On Fri, 15 Jun 2007 01:02:49 +0200, Ian Hickson <[EMAIL PROTECTED]> wrote:
On Fri, 27 Oct 2006, Simon Pieters wrote:
The spec says that getting .innerHTML in XML must return a
namespace-well-formed XML representation of the element or document. [1]
But what should happen when the DOM isn't namespace-well-formed and it
can't be fixed by namespace prefix rewriting?
E.g., when the DOM contains any of the following?:
* A ProcessingInstruction node containing ?>
* A Comment node containing -- (or ending with -)
* A CDATASection node containing ]]>
[ * A processing instruction with the target "xml"

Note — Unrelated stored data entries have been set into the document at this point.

Lemma add_spec (x y : number) :
  finite_nonneg x = true -> finite_nonneg y = true ->
  exists t, cexp_of (B2R x + B2R y) t /\
    (((rnd (B2R x + B2R y) t < bpow emax)%R /\
      finite_nonneg (add x y) = true /\
      B2R (add x y) = rnd (B2R x + B2R y) t) \/
     ((bpow emax <= rnd (B2R x + B2R y) t)%R /\
      add x y = S754_infinity false)).
Proof.
  intros Hx Hy.
  pose proof (finite_nonneg_B2R x Hx) as Hx0.
  pose proof (finite_nonneg_B2R y Hy) as Hy0.
  destruct (Rle_lt_dec (B2R x + B2R y) 0) as [Hz|Hpos].
  - assert (Hs : (B2R x + B2R y = 0)%R) by lra. rewrite Hs.
    exists emin. split; [apply cexp_of_0|]. left. rewrite rnd_0.
    split; [pose proof bpow_emax_gt_1; lra|].
    destruct x as [sx|sx| |[] mx ex]; simpl finite_nonneg in Hx; try discriminate;
    destruct y as [sy|sy| |[] my ey]; simpl finite_nonneg in Hy; try discriminate.
    + destruct sx, sy; split; reflexivity.
    + pose proof (finite_pos_B2R my ey). simpl B2R in Hs at 1. lra.
    + pose proof (finite_pos_B2R mx ex). lra.
    + pose proof (finite_pos_B2R mx ex). lra.
  - destruct (add_Fl x y Hx Hy Hpos) as (t & Ht & ->).
    exists t. split; [assumption|].
    destruct (Fl_spec _ _ Ht) as [Hfin Hinf].
    destruct (Rlt_le_dec (rnd (B2R x + B2R y) t) (bpow emax)) as [Hlt|Hge].
    + left. destruct (Hfin Hlt) as [H1 H2]. auto.
    + right. auto.
Qed.

(** The sum of two valid non-negative numbers is at least each of them. *)
Lemma add_ge_l (x y : number) :
  finite_nonneg x = true -> finite_nonneg y = true ->
  finite_nonneg (add x y) = true -> (B2R x <= B2R (add x y))%R.
Proof.
  intros Hx Hy Hs. destruct (add_spec x y Hx Hy) as (t & Ht & [(Hlt & _ & ->)|(_ & E)]).
  - destruct (cexp_of_B2R x Hx) as (tx & Htx).
    rewrite <- (rnd_finite x tx Hx Htx) at 1.
    apply rnd_le; try assumption. pose proof (finite_nonneg_B2R y Hy). lra.
  - rewrite E in Hs. discriminate.
Qed.

Lemma add_comm (x y : number) :
  finite_nonneg x = true -> finite_nonneg y = true -> add x y = add y x.
Proof.
  intros Hx Hy.
  destruct x as [sx|sx| |[] mx ex]; simpl finite_nonneg in Hx; try discriminate;
  destruct y as [sy|sy| |[] my ey]; simpl finite_nonneg in Hy; try discriminate.
  - destruct sx, sy; reflexivity.
  - reflexivity.
  - reflexivity.
  - unfold add, SFadd. rewrite (Z.min_comm ey ex). f_equal. apply Z.add_comm.
Qed.

Lemma add_ge_r (x y : number) :
  finite_nonneg x = true -> finite_nonneg y = true ->
  finite_nonneg (add x y) = true -> (B2R y <= B2R (add x y))%R.
Proof.
  intros Hx Hy Hs. rewrite add_comm in * by assumption. apply add_ge_l; assumption.
Qed.

Lemma div_zero_l (s : bool) (m : positive) (e : Z) :
  div (S754_zero s) (S754_finite false m e) = S754_zero s.
Proof. destruct s; reflexivity. Qed.

(** A quotient [x / y] with [0 <= x <= y] lies between 0 and 1. *)
Lemma div_le_1 (x : number) (m : positive) (e : Z) :
  finite_nonneg x = true ->
  (B2R x <= B2R (S754_finite false m e))%R ->
  finite_nonneg (div x (S754_finite false m e)) = true /\
  (0 <= B2R (div x (S754_finite false m e)) <= 1)%R /\
  exists t, cexp_of (B2R x / B2R (S754_finite false m e)) t /\
            B2R (div x (S754_finite false m e)) =
            rnd (B2R x / B2R (S754_finite false m e)) t.
Proof.
  intros Hx Hle. pose proof (finite_pos_B2R m e) as Hp.
  destruct x as [sx|sx| |[] mx ex]; simpl finite_nonneg in Hx; try discriminate.
  - rewrite div_zero_l. change (B2R (S754_zero sx)) with 0%R.
    split; [reflexivity|]. split; [lra|].
    exists emin. unfold Rdiv. rewrite Rmult_0_l.
    split; [apply cexp_of_0 | symmetry; apply rnd_0].
  - destruct (div_finite_Fl mx ex m e) as (t & Ht & ->).
    set (v := (B2R (S754_finite false mx ex) / B2R (S754_finite false m e))%R) in *.
    pose proof (finite_pos_B2R mx ex) as Hxp.
    assert (Hv : (0 < v <= 1)%R).
    { unfold v. split; [apply Rdiv_lt_0_compat; assumption|].
      apply Rmult_le_reg_r with (B2R (S754_finite false m e)); [assumption|].
      replace (B2R (S754_finite false mx ex) / B2R (S754_finite false m e) *
               B2R (S754_finite false m e))%R
        with (B2R (S754_finite false mx ex)) by (field; lra). lra. }
    pose proof (rnd_le v 1 t (-52) Ht cexp_of_1 ltac:(lra)) as Hr. rewrite rnd_1 in Hr.
    pose proof (rnd_nonneg v t ltac:(lra)) as Hr0.
    destruct (Fl_spec v t Ht) as [Hfin _].
    destruct (Hfin ltac:(pose proof bpow_emax_gt_1; lra)) as [H1 H2].
    split; [assumption|]. split; [lra|]. exists t. auto.
Qed.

(in any case combination)? ]
[ * Or colons in local names or processing instruction targets? ]
...or a DOCTYPE whose publicId or systemId parts contain both " and '
characters.
I've made the spec say that you raise an exception in those six cases.
DOM3 Core says that they "must generate a fatal error during
serialization" (or, for the CDATA case, "the cdata section must be
splitted before the serialization"). Does that mean raise a SYNTAX_ERR
exception?
I used INVALID_STATE_ERR, not SYNTAX_ERR (it's the reverse of a syntax
error).
What about when there are illegal characters?
The DOM doesn't let you create those cases.
Sure it does. e.g. the DOM allows e.g. control characters in various
places that XML doesn't. I haven't looked into every production in XML to
see if it differs from the DOM, but I guess you can spec something that is
catch-all, like "if the node contains a character that isn't allowed
according to the corresponding XML production" or some such... though
listing all cases is nicer.
I'm tempted to allow the serialisation of PIs with the name "xml", and to
allow the splitting of CDATA blocks with ]]>. Opinions?
The former wouldn't result in well-formed XML, but the latter is cool.